North Carolina, which ranks fifth in national visits, already serves as a destination of choice for travelers within a day’s drive. In fact, most of last year’s 44.4 million visitors were from the state and South Carolina, Virginia, Florida, Georgia, Tennessee, New York, Pennsylvania, Ohio and Texas.
However, while many travelers are likely choosing to drive to their destinations due to the pandemic, a recent survey by tourism market research firm Longwoods International found that a third of travelers are concerned that gasoline prices will significantly affect their travel decisions over the next six months. .
The national average for unleaded gasoline is now $4.72 per gallon, up $1.67 from the same time last year. It could top $6.20 a gallon by August as demand is expected to reach 9.7 million barrels of gasoline per day.
Ann Savage, tourism extension associate at NC State, said rising gas prices could cause people to travel closer to home and seek destinations with free activities or natural attractions, noting that North Carolina state parks, which offer free admission, could see another record year for visits as a result.

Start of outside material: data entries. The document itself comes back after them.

(** * Fit-Check: the undoable layered-outfit editor of [src/App.tsx]

    A shallow embedding of the editor's state machine: the generic undo/redo
    hook [useUndoableState], the editor snapshot it stores ([EditorState] of
    [types.ts]), the derivation of the displayed image, and the event
    handlers of [App] that read and install snapshots.

    Conventions of the embedding.
    - A JavaScript [number] used as an array index is a [Z]; the cursor of the
      hook, which the code only moves inside [0, length), is a [nat].
    - [null] and [undefined] for a [string | null] are the [None] of an
      [option]; an object used as a dictionary ([Record<string, string>]) is
      a list of key/value pairs in own-property order: the keys that are
      array indices first, in ascending order, then the others in the
      order of their insertion.
    - A handler of [App] is described as it runs when it is called in the
      render that created it and to completion before the next one starts:
      the closure variables it reads are then the fields of the current
      state. A call through a handler kept from an earlier render (the
      [onGarmentSelect] that [WardrobePanel] calls after an [await]) reads
      the cells of that render and is outside this description. The hook
      [useUndoableState] is described with its closure explicit
      ([UndoableState.setStatesInRender]). *)

From stdpp Require Import base list strings.
From Stdlib Require Import ZArith Lia.

Local Open Scope string_scope.
Local Open Scope list_scope.

(** ** Completions

    How the evaluation of a piece of the source ends: normally with a value,
    with a thrown exception (reduced to its message, which is all the
    handlers read), or by building a value that is outside the declared
    TypeScript type ([undefined] where a [string] or an [OutfitLayer] is
    declared, an array with holes). The embedding follows the typed
    fragment and stops at [IllTyped]. *)

Inductive Completion (A : Type) : Type :=
| Normal (a : A)
| Thrown (message : string)
| IllTyped.

Arguments Normal {A} a.
Arguments Thrown {A} message.
Arguments IllTyped {A}.

(** ** Arrays and dictionaries of the source *)

Module JS.
Import Stdlib.Strings.Ascii.

(** [arr[i]] for a numeric [i]: [undefined] outside [0, length). *)
Definition index {A} (arr : list A) (i : Z) : option A :=
  if (i <? 0)%Z then None else arr !! Z.to_nat i.

(** [arr.slice(0, e)]: a negative [e] counts from the end. *)
Definition slice0 {A} (arr : list A) (e : Z) : list A :=
  if (e <? 0)%Z then take (Z.to_nat (Z.max (Z.of_nat (length arr) + e) 0)) arr
  else take (Z.to_nat e) arr.

(** [const a = [...arr]; a[i] = x]: an element of the copy is replaced.
    Outside [0, length) the copy would get holes or a non-index property,
    and is no longer an array of [A]. *)
Definition assign {A} (arr : list A) (i : Z) (x : A) : option (list A) :=
  if ((0 <=? i) && (i <? Z.of_nat (length arr)))%Z
  then Some (<[Z.to_nat i := x]> arr) else None.

(** A string is falsy exactly when it is empty; [null] and [undefined]
    are falsy. *)
Definition truthy (v : option string) : bool :=
  match v with
  | Some s => negb (bool_decide (s = ""))
  | None => false
  end.

(** Dictionaries with string keys: the own properties of a
    [Record<string, string>] in own-property order, which lists the keys
    that are array indices first, in ascending numeric order, and then the
    other keys in the order in which they were added. *)
Definition Dict := list (string * string).

(** The array index that a key denotes, if any: the key is the canonical
    decimal numeral of a number below [2^32 - 1]. *)
Definition digit (c : ascii) : option Z :=
  let n := Z.of_nat (nat_of_ascii c) in
  if ((48 <=? n) && (n <=? 57))%Z then Some (n - 48)%Z else None.

Fixpoint numeral (s : string) (acc : Z) : option Z :=
  match s with
  | EmptyString => Some acc
  | String c s' =>
      match digit c with
      | Some d => numeral s' (10 * acc + d)%Z
      | None => None
      end
  end.

Definition arrayIndex (k : string) : option Z :=
  match k with
  | EmptyString => None
  | String c rest =>
      if bool_decide (c = "0"%char) && negb (bool_decide (rest = ""))
      then None
      else
        match numeral k 0 with
        | Some n => if (n <? 4294967295)%Z then Some n else None
        | None => None
        end
  end.

(** The names of the members that every object inherits from
    [Object.prototype]. *)
Definition inheritedNames : list string :=
  [ "constructor"; "hasOwnProperty"; "isPrototypeOf"; "propertyIsEnumerable";
    "toLocaleString"; "toString"; "valueOf"; "__proto__";
    "__defineGetter__"; "__defineSetter__"; "__lookupGetter__";
    "__lookupSetter__" ].

Definition inherited (k : string) : bool :=
  existsb (fun name => bool_decide (name = k)) inheritedNames.

#[global] Arguments arrayIndex : simpl never.
#[global] Arguments inherited : simpl never.

(** [obj[k]] where [k] is an own key or names no inherited member. For an
    [inherited] key that is not an own key the source reads the member of
    [Object.prototype], which is not a string; [get] gives [None] there,
    and what is stated about a miss is stated for keys that are not
    [inherited]. *)
Fixpoint get (obj : Dict) (k : string) : option string :=
  match obj with
  | [] => None
  | (k', v) :: rest => if bool_decide (k' = k) then Some v else get rest k
  end.

(** [k in obj]: an own key, or the name of an inherited member. *)
Definition has (obj : Dict) (k : string) : bool :=
  match get obj k with Some _ => true | None => inherited k end.

(** The truthiness of [obj[k]]: that of the own value when [k] is an own
    key; an inherited member is a function or an object, which is truthy;
    [undefined] is falsy. *)
Definition truthyAt (obj : Dict) (k : string) : bool :=
  match get obj k with
  | Some v => truthy (Some v)
  | None => inherited k
  end.

(** The value of an own key replaced where it stands. *)
Fixpoint replace (obj : Dict) (k v : string) : Dict :=
  match obj with
  | [] => []
  | (k', v') :: rest =>
      if bool_decide (k' = k) then (k', v) :: rest else (k', v') :: replace rest k v
  end.

(** A new array-index key put after the smaller array-index keys. *)
Fixpoint insertIndex (obj : Dict) (n : Z) (k v : string) : Dict :=
  match obj with
  | [] => [(k, v)]
  | (k', v') :: rest =>
      match arrayIndex k' with
      | Some n' =>
          if (n' <? n)%Z then (k', v') :: insertIndex rest n k v
          else (k, v) :: obj
      | None => (k, v) :: obj
      end
  end.

(** [{ ...obj, [k]: v }]: an existing key keeps its place; a new key goes
    among the array-index keys when it is one, and last otherwise. *)
Definition set (obj : Dict) (k v : string) : Dict :=
  match get obj k with
  | Some _ => replace obj k v
  | None =>
      match arrayIndex k with
      | Some n => insertIndex obj n k v
      | None => obj ++ [(k, v)]
      end
  end.

(** [Object.keys(obj)] and [Object.values(obj)]. *)
Definition keys (obj : Dict) : list string := fst <$> obj.
Definition values (obj : Dict) : list string := snd <$> obj.

End JS.

(** ** The undo/redo hook: [useUndoableState] *)

Module UndoableState.
Section Hook.

Context {T : Type}.

(** [JSON.stringify(a) === JSON.stringify(b)], the comparison that
    [setState] uses to detect an update that changes nothing. *)
Variable sameJSON : T -> T -> bool.

(** The two [useState] cells of the hook. *)
Record Undoable : Type := mkUndoable {
  history : list T;
  currentIndex : nat
}.

Definition useUndoableState (initialState : T) : Undoable :=
  {| history := [initialState]; currentIndex := 0 |}.

(** [const state = history[currentIndex]]. *)
Definition state (h : Undoable) : option T :=
  history h !! currentIndex h.

(** The argument of [setState]: a value or a function of the previous
    state. *)
Inductive SetStateAction : Type :=
| Value (newState : T)
| Functional (update : T -> Completion T).

Definition resolve (newState : SetStateAction) (st : T) : Completion T :=
  match newState with
  | Value v => Normal v
  | Functional update => update st
  end.

(** The body of [setState] once [resolvedState] is known. *)
Definition install (resolvedState st : T) (h : Undoable) : Undoable :=
  if sameJSON resolvedState st then h
  else
    let newHistory := take (currentIndex h + 1) (history h) ++ [resolvedState] in
    {| history := newHistory; currentIndex := length newHistory - 1 |}.

(** [setState]. With a cursor outside the history [state] would be
    [undefined], not a [T]. *)
Definition setState (newState : SetStateAction) (h : Undoable)
  : Completion Undoable :=
  match state h with
  | None => IllTyped
  | Some st =>
      match resolve newState st with
      | Normal resolvedState => Normal (install resolvedState st h)
      | Thrown m => Thrown m
      | IllTyped => IllTyped
      end
  end.

Definition undo (h : Undoable) : Undoable :=
  if bool_decide (0 < currentIndex h)
  then {| history := history h; currentIndex := currentIndex h - 1 |}
  else h.

Definition redo (h : Undoable) : Undoable :=
  if bool_decide (currentIndex h < length (history h) - 1)
  then {| history := history h; currentIndex := currentIndex h + 1 |}
  else h.

Definition canUndo (h : Undoable) : bool :=
  bool_decide (0 < currentIndex h).

Definition canRedo (h : Undoable) : bool :=
  bool_decide (currentIndex h < length (history h) - 1).

Definition resetState (newState : T) : Undoable :=
  {| history := [newState]; currentIndex := 0 |}.

(** The [setState] calls that one render makes. Each call reads
    [history], [currentIndex] and [state] from the closure of its render,
    [closure]; a call that is not coalesced writes both cells, and of
    several writes the last one stands. [written] is the hook as the
    calls so far have written it; a functional update that throws ends
    the calls and leaves what was written. *)
Fixpoint setStatesInRender (calls : list SetStateAction) (closure written : Undoable)
  : Completion unit * Undoable :=
  match calls with
  | [] => (Normal tt, written)
  | newState :: calls' =>
      match state closure with
      | None => (IllTyped, written)
      | Some st =>
          match resolve newState st with
          | Normal resolvedState =>
              setStatesInRender calls' closure
                (if sameJSON resolvedState st then written
                 else install resolvedState st closure)
          | Thrown m => (Thrown m, written)
          | IllTyped => (IllTyped, written)
          end
      end
  end.

(** A run of renders, each with its [setState] calls: the hook that the
    calls of a render leave is the closure of the next render. *)
Fixpoint setStates (renders : list (list SetStateAction)) (h : Undoable)
  : Completion unit * Undoable :=
  match renders with
  | [] => (Normal tt, h)
  | calls :: renders' =>
      match setStatesInRender calls h h with
      | (Normal _, h') => setStates renders' h'
      | abrupt => abrupt
      end
  end.

(** The cursor points into the history. *)
Definition wf (h : Undoable) : Prop :=
  currentIndex h < length (history h).

(** The value that the undo/redo law of the specification names, for a
    store that resolves each [set] against the value that the [set] before
    it left: the value held just before the most recent [set] that was
    not coalesced. [before] is the value an undo reaches when no such
    [set] happened and [cur] the value the run starts from. *)
Fixpoint beforeMostRecentDistinctSet (before cur : T) (calls : list SetStateAction)
  : T :=
  match calls with
  | [] => before
  | newState :: calls' =>
      match resolve newState cur with
      | Normal r =>
          if sameJSON r cur then beforeMostRecentDistinctSet before cur calls'
          else beforeMostRecentDistinctSet cur r calls'
      | _ => beforeMostRecentDistinctSet before cur calls'
      end
  end.

(** The value that the last call of a render which is not coalesced
    resolves to, all calls reading the value [cur] of the render. *)
Fixpoint lastDistinct (cur : T) (calls : list SetStateAction) : option T :=
  match calls with
  | [] => None
  | newState :: calls' =>
      match lastDistinct cur calls' with
      | Some r => Some r
      | None =>
          match resolve newState cur with
          | Normal r => if sameJSON r cur then None else Some r
          | _ => None
          end
      end
  end.

(** The value of the render that made the most recent [set] which was
    not coalesced. *)
Fixpoint beforeMostRecentRender (before cur : T) (renders : list (list SetStateAction))
  : T :=
  match renders with
  | [] => before
  | calls :: renders' =>
      match lastDistinct cur calls with
      | Some r => beforeMostRecentRender cur r renders'
      | None => beforeMostRecentRender before cur renders'
      end
  end.
(** * Codebase Navigator: a shallow embedding of the analysis pipeline

  The development follows the TypeScript sources of the codebase
  navigator server:

  - [utils/codeAnalyzer.ts]   (module [CodeAnalyzer]),
  - [utils/fileSystem.ts]     (module [FileSystem]),
  - [utils/reportGenerator.ts] (module [ReportGenerator]),
  - [server.ts]               (module [Server]),
  - [index.ts]                (module [Dispatcher]).

  JavaScript strings are modelled as Rocq byte strings.  Character
  predicates ([\s], [\w], [.], case folding) are the ASCII ones, so the
  model agrees with the source on ASCII text; on other text lengths and
  slices count bytes where the source counts UTF-16 code units.

  Regular expressions are kept as syntax trees and run by a backtracking
  matcher with the priorities of the ECMAScript one (leftmost
  alternative first, greedy and lazy repetition, an iteration that
  consumes nothing is refused). *)

From Stdlib Require Import String Ascii List Bool Arith ZArith Lia.
From Stdlib Require Import DecimalString Permutation Sorted.
Import ListNotations.

Open Scope string_scope.
Open Scope bool_scope.

(* ================================================================== *)
(** ** JavaScript string primitives *)
(* ================================================================== *)

Module JsString.

(** The characters that cannot be written inside a string literal. *)
Definition nl : string := String "010"%char EmptyString.
Definition dq : string := String "034"%char EmptyString.
Definition bq : string := String "096"%char EmptyString.

Definition char_in (lo hi : nat) (c : ascii) : bool :=
  ((lo <=? nat_of_ascii c) && (nat_of_ascii c <=? hi))%nat.

Definition is_upper (c : ascii) : bool := char_in 65 90 c.
Definition is_lower (c : ascii) : bool := char_in 97 122 c.
Definition is_digit (c : ascii) : bool := char_in 48 57 c.

(** [\w] *)
Definition is_word (c : ascii) : bool :=
  is_upper c || is_lower c || is_digit c || Ascii.eqb c "_"%char.

(** Line terminators: LF and CR. *)
Definition is_line_terminator (c : ascii) : bool :=
  Ascii.eqb c "010"%char || Ascii.eqb c "013"%char.

(** [\s], and what [trim] removes: TAB, LF, VT, FF, CR, SPACE. *)
Definition is_space (c : ascii) : bool :=
  char_in 9 13 c || Ascii.eqb c " "%char.

Definition lower_char (c : ascii) : ascii :=
  if is_upper c then ascii_of_nat (nat_of_ascii c + 32) else c.

Definition upper_char (c : ascii) : ascii :=
  if is_lower c then ascii_of_nat (nat_of_ascii c - 32) else c.

Fixpoint map_chars (f : ascii -> ascii) (s : string) : string :=
  match s with
  | EmptyString => EmptyString
  | String c s' => String (f c) (map_chars f s')
  end.

Definition toLowerCase : string -> string := map_chars lower_char.
Definition toUpperCase : string -> string := map_chars upper_char.

(** [s.startsWith(p)] *)
Definition startsWith (s p : string) : bool := String.prefix p s.

(** [s.includes(sub)] *)
Fixpoint includes (s sub : string) : bool :=
  if String.prefix sub s then true
  else match s with
       | EmptyString => false
       | String _ s' => includes s' sub
       end.

(** [s.endsWith(suf)] *)
Definition endsWith (s suf : string) : bool :=
  let n := String.length s in
  let m := String.length suf in
  (m <=? n)%nat && String.eqb (substring (n - m) m s) suf.

(** [s.slice(0, n)] for [0 <= n]. *)
Definition slice_to (n : nat) (s : string) : string :=
  substring 0 (Nat.min n (String.length s)) s.

(** [s.slice(n)] for [0 <= n]. *)
Fixpoint slice_from (n : nat) (s : string) : string :=
  match n, s with
  | O, _ => s
  | S _, EmptyString => EmptyString
  | S n', String _ s' => slice_from n' s'
  end.

Fixpoint rev_onto (s acc : string) : string :=
  match s with
  | EmptyString => acc
  | String c s' => rev_onto s' (String c acc)
  end.

Definition rev_string (s : string) : string := rev_onto s EmptyString.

Savage added that rising costs for other travel-related expenses, such as hotels and restaurants, could also impact visitor behavior in the coming months. Many travelers, for example, are likely to seek short-term rentals in response to the rising cost of restaurant meals, which jumped 7.2% in April.
“I think a lot of people will be looking for places with kitchens so they can cook their own food,” Savage said.
Ultimately, Savage and Knollenberg agreed that growing travel demand will likely generate both benefits and challenges for North Carolina.
While new visitors often spend money on local businesses and recommend destinations to friends and family, the growing demand could strain some communities still recovering from the pandemic.
Restaurants, hotels, shops and other tourism businesses are not only grappling with increased operating costs due to inflation, but they are also struggling to overcome labor shortages, disruptions in supply chain and more.
“The tourism industry has still not fully recovered from the pandemic. Now he is also trying to cope with an influx of visitors,” Knollenberg said. “There’s always this lingering problem of companies having to do more with less.”
As communities continue to address these challenges, it’s important for travelers to support local businesses, according to Savage. Many businesses have seen an increase in disruptive and rude behavior from customers during the pandemic – a trend that is partly to blame for the labor shortage.
Savage and his extension colleagues recently launched the “Be a SPARK” campaign to address this issue. The campaign promotes four basic principles for travelers to follow: show support, be patient, act with respect and spread kindness.
“The last few years have been tough for everyone,” Savage said. “The ‘Be a SPARK’ campaign is designed to remind people to enjoy dining out, shopping at local retail stores and visiting cultural attractions while appreciating those that make these simple pleasures possible.”